Both presidential candidates and most lawmakers, for example, still wail against imported oil for reasons that are at best skewed and at worst xenophobic. Foreign oil surely is less desirable than domestically produced energy. At the point of consumption, though, it beats any energy, domestic or not, that costs more.

Such economic verity escapes notice in the US, which commits itself to ever-growing public spending on noncommercial energy forms that promise minor contributions to supply. This urge to spend money on energy whose only appeal is that it isn’t foreign oil needs to be brought under control. It has opened up a budgetary drain when national fiscal health is in jeopardy.

The natural linkage of energy and fiscal policies doesn’t end there. First word of a proposal to use public funds to buy $700 billion worth of bad mortgages seemed to ease equity markets but weakened the US dollar, which had been recovering from the abysmal levels it reached in the first half of this year. Apparently, currency markets worried about the bail-out’s budgetary effects. When the dollar weakened, the price of crude oil rebounded in line with the inverse relationship evident earlier this year before falling anew when the deal collapsed and concern turned to economic health and demand for oil.
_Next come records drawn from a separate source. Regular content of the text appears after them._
(** What keeps the table: the fields a link operation may not touch. *)
Lemma holds_keep b b' a : holds b a ->
  state b' = state b -> gap_scan_state b' = gap_scan_state b -> root_pointers b' = root_pointers b -> objs_list b' = objs_list b ->
  next_conn b' = next_conn b -> nodes b' = nodes b -> connections b' = connections b -> holds b' a.
Proof. intros H E1 E2 E3 E4 E5 E6 E7. unfold holds in *. by rewrite E1, E2, E3, E4, E5, E6, E7. Qed.

Lemma disconnect_refines h : refines (Disconnect h).
Proof.
  intros b a Hb. pose proof (holds_active b a Hb) as Ea. unfold run_op, mp_bluetooth_gap_disconnect, mp_bluetooth_is_active.
  bt_step. rewrite Ea. unfold conforms, link_step. destruct (active a) eqn:Hact; cbn [negb].
  2: { bt_step. intros a' r ns [= <- <- <-]. split; [done|]. by exists b. }
  unfold mp_bt_zephyr_find_connection. bt_step. apply root_ok; [by eapply holds_rooted|]. do 2 bt_step.
  pose proof Hb as (_ & _ & _ & _ & l & El & Hnd & Hs & _).
  apply hruns_bind. eapply hruns_mono; [|apply (find_ok _ _ _ l); [done|]].
  2: { pose proof (seg_length _ _ _ _ Hnd Hs). lia. }
  intros tr out [Eh ->]. rewrite <- El, <- find_snd.
  destruct (find _ l) as [[q c]|] eqn:Ef; cbn [fst snd fmap option_fmap option_map default id].
  - apply find_some in Ef as [Hin _]. apply list_elem_of_In, list_elem_of_split in Hin as (l1 & l2 & ->).
    apply seg_app in Hs as (j & _ & _ & Hq & _ & nx & E & _). rewrite (proj2 (Z.eqb_neq q 0)) by done. cbn [negb].
    eapply hruns_val; [unfold node; by rewrite E|]. cbn [conn].
    bt_step. intros a' r' ns [= <- <- <-].
    split; [rewrite heard_app, Eh; reflexivity|]. exists b. unfold last_answer. by rewrite last_snoc.
  - cbn [Z.eqb negb]. bt_step. intros a' r ns [= <- <- <-]. rewrite app_nil_r, Eh. split; [done|]. by exists b.
Qed.

Lemma disconnected_refines c : refines (Disconnected c).
Proof.
  intros b a Hb. unfold run_op, mp_bt_zephyr_disconnected, conforms, link_step. do 2 bt_step.
  destruct (rooted a) eqn:Hroot; cbn [negb].
  2: { intros tr out _ _ a' r' ns [=]. }
  do 2 bt_step. unfold mp_bt_zephyr_remove_connection. bt_step. pose proof Hb as (Es & Esc & Hr & Ha & l & El & Hnd & Hs & Ht & Hsp).
  bt_step. apply root_ok; [by apply Hr|]. repeat bt_step. rewrite H, u8_id by apply ident_byte.
  apply hruns_bind. eapply hruns_mono; [|apply (remove_ok _ _ _ [] l); try done].
  2: { pose proof (seg_length _ _ _ _ Hnd Hs). lia. }
  intros tr out (Eh & b' & -> & (F1 & F0 & F2 & F3 & F4 & F5) & Hs'). repeat bt_step.
  intros a' r' ns [= <- <- <-]. split.
  - by rewrite !heard_cons, heard_app, Eh.
  - exists b'. split; [done|]. unfold holds. rewrite F1, F0, F2, F3, F4. rewrite Hroot in Hr, Ha. repeat (split; [done|]).
    set (f := fun x : Z * Z => has_id ident (ident c) (snd x)) in *.
    exists (drop_first f l). cbn [peers spare rooted]. rewrite <- El, <- drop_first_snd.
    pose proof (fmap_sublist fst _ _ (drop_first_sublist f l)) as Hsub.
    split; [done|]. split; [by eapply sublist_NoDup|]. split; [exact Hs'|]. split.
    + intros q Hq. apply Ht. by eapply elem_of_sublist.
    + intros Hspare. destruct (Hsp Hspare) as (R1 & R2 & R3 & R4 & R5). split; [done|]. split; [done|]. split; [done|]. split; [|by apply F5].
      intros Hin. apply R4. by eapply elem_of_sublist.
Qed.

Lemma connected_refines c err : refines (Connected c err).
Proof.
  intros b a Hb. unfold run_op, mp_bt_zephyr_connected, conforms, link_step. do 2 bt_step. destruct (u8 err =? 0); cbn [negb].
  2: { repeat bt_step. rewrite H. intros a' r' ns [= <- <- <-]. split; [done|]. by exists b. }
  destruct (c =? 0) eqn:Hc; zify_bool; [by intros tr out _ _ a' r' ns [=]|].
  destruct (spare a) eqn:Hspare; cbn [orb negb]; [|by intros tr out _ _ a' r' ns [=]].
  pose proof Hb as (Es & Esc & Hr & Ha & l & El & Hnd & Hs & Ht & Hsp). destruct (Hsp Hspare) as (R1 & R2 & R3 & R4 & [n En]).
  do 5 bt_step. eapply hruns_val; [unfold node; by rewrite En|]. cbn [honest fst snd] in *. rewrite H0, H. do 4 bt_step.
  unfold mp_bt_zephyr_insert_connection. bt_step. apply root_ok; [by apply Hr|]. do 3 bt_step.
  eapply hruns_val; [unfold node, set_node, py_set; cbn; by rewrite lookup_insert_eq|]. cbn [conn]. repeat bt_step.
  intros a' r' ns [= <- <- <-]. split; [by rewrite !heard_cons|]. eexists. split; [done|].
  unfold holds. cbn. repeat (split; [done|]). exists ((next_conn b, c) :: l). cbn. split; [by rewrite El|]. split; [by constructor|].
  split. { repeat (split; [done|]). exists (connections b). rewrite lookup_insert_eq. split; [done|]. by do 2 (apply seg_frame; [done|]). }
  split; [|done]. intros q [->|Hq]%elem_of_cons; [done | by apply Ht].
Qed.

(** A table without connections. *)
Lemma holds_none b p rt sc :
  state b = p -> gap_scan_state b = sc -> (rt = true <-> is_Some (root_pointers b)) -> (p = BLE_STATE_ACTIVE -> rt = true) -> connections b = 0 ->
  holds b (Links p rt [] false sc).
Proof.
  intros E1 Esc E2 E3 E4. repeat (split; [done|]). exists []. repeat (split; [done || constructor|]).
  split; [by intros q Hq%elem_of_nil | done].
Qed.

Lemma adv_stop_run {B} objs (f : unit -> bm B) b Q :
  (forall r, if aret r =? 0 then hruns objs (f tt) b (fun tr out => Q ((bt_le_adv_stop, r) :: tr) out)
             else Q [(bt_le_adv_stop, r)] (Ok (Raise (OSError (- aret r)), b))) ->
  hruns objs (mp_bluetooth_gap_advertise_stop ≫= f) b Q.
Proof.
  intros H. unfold mp_bluetooth_gap_advertise_stop. bt_step. bt_step. specialize (H r). destruct (aret r =? 0); cbn [negb].
  - bt_step. done.
  - unfold hruns. erewrite py_bind_raise by reflexivity. by apply outcomes_ret.
Qed.

Lemma stop_advertising_refines : refines Stop_advertising.
Proof.
  intros b a Hb. unfold run_op, conforms, link_step. apply adv_stop_run. intros r. cbn [stop_answer]. destruct (aret r =? 0); cbn [negb].
  - bt_step. intros a' r' ns [= <- <- <-]. split; [done|]. by exists b.
  - intros a' r' ns [= <- <- <-]. split; [done|]. by exists b.
Qed.

Lemma unregister_ok objs (l : list (Z * list bt_gatt_attr)) b :
  hruns objs (unregister_all l) b (fun tr out => heard tr = [] /\ scan_answers tr = [] /\ out = Ok (Val tt, b)).
Proof.
  induction l as [|[s at_] l IH]; cbn [unregister_all]; [by bt_step|]. bt_step.
  eapply hruns_mono; [|exact IH]. by intros tr out (E1 & E2 & ->).
Qed.

Lemma scan_stop_ok objs b a : holds b a ->
  hruns objs mp_bluetooth_gap_scan_stop b (fun tr out =>
    if active a then heard tr = snd (scan_stops a tr) /\ scan_decided a tr /\
      out = Ok (Val (fst (scan_stops a tr)), set_scan SCAN_STATE_INACTIVE b)
    else tr = [] /\ out = Ok (Val ERRNO_BLUETOOTH_NOT_ACTIVE, b)).
Proof.
  intros Hb. pose proof (holds_active b a Hb) as Ea. destruct Hb as (_ & Esc & _).
  unfold mp_bluetooth_gap_scan_stop, mp_bluetooth_is_active. bt_step. rewrite Ea. clear Ea. destruct (active a); cbn [negb]; [|by bt_step].
  bt_step. rewrite Esc. unfold scan_stops, scan_decided. case_bool_decide as Hsc.
  { bt_step. split; [done|]. split; [by intros []|]. rewrite <- Hsc, <- Esc. by destruct b. }
  do 3 bt_step. cbn [scan_answer scan_answers omap list_omap scan_answer1 fst snd hd].
  destruct (aret r0 =? 0) eqn:E; repeat bt_step; cbn; rewrite ?E; by split_and!.
Qed.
Obviously, the dollar’s value isn’t the only factor in oil-price movements. Some economists say the relationship is illusory. But the strong correlation that emerged at a time of exceptional dollar weakness shouldn’t be ignored. A government rescue of the financial system, hardly a sure bet at this writing, would expand the federal budget deficit and weaken the dollar if unaccompanied by economic growth, which will be difficult to achieve under any circumstances. The weaker dollar, if the crude-dollar correlation outweighs demand questions in traders’ minds, would raise the nominal price for crude and lower growth prospects.

These interconnections compel the government to reject anything that expands the deficit without sound economic reason, such as limitless expenditure on energy forms that do nothing but perpetuate fantasies about energy independence. They also compel the government to favor anything that promises to generate incomes and tax revenues, boost domestic energy supply on a meaningful scale, and—oh, yes—trim oil imports. Leasing of federal land, on the Arctic National Wildlife Refuge coastal plain as well as the OCS, serves those goals. The need is urgent.

Clarifying vision

The credit crisis thus erects a framework within which the US can address energy as a central element of economic strategy. The very real threat of economic collapse should clarify America’s energy vision. Correction of past mistakes can shed costs from the economy and federal budget, neither of which should have to carry extra baggage through the perilous course ahead. And development of commercial supply from natural resources can help strengthen the economy and balance national accounts.

At this anxious moment in history, the US must, at last, get energy policy right.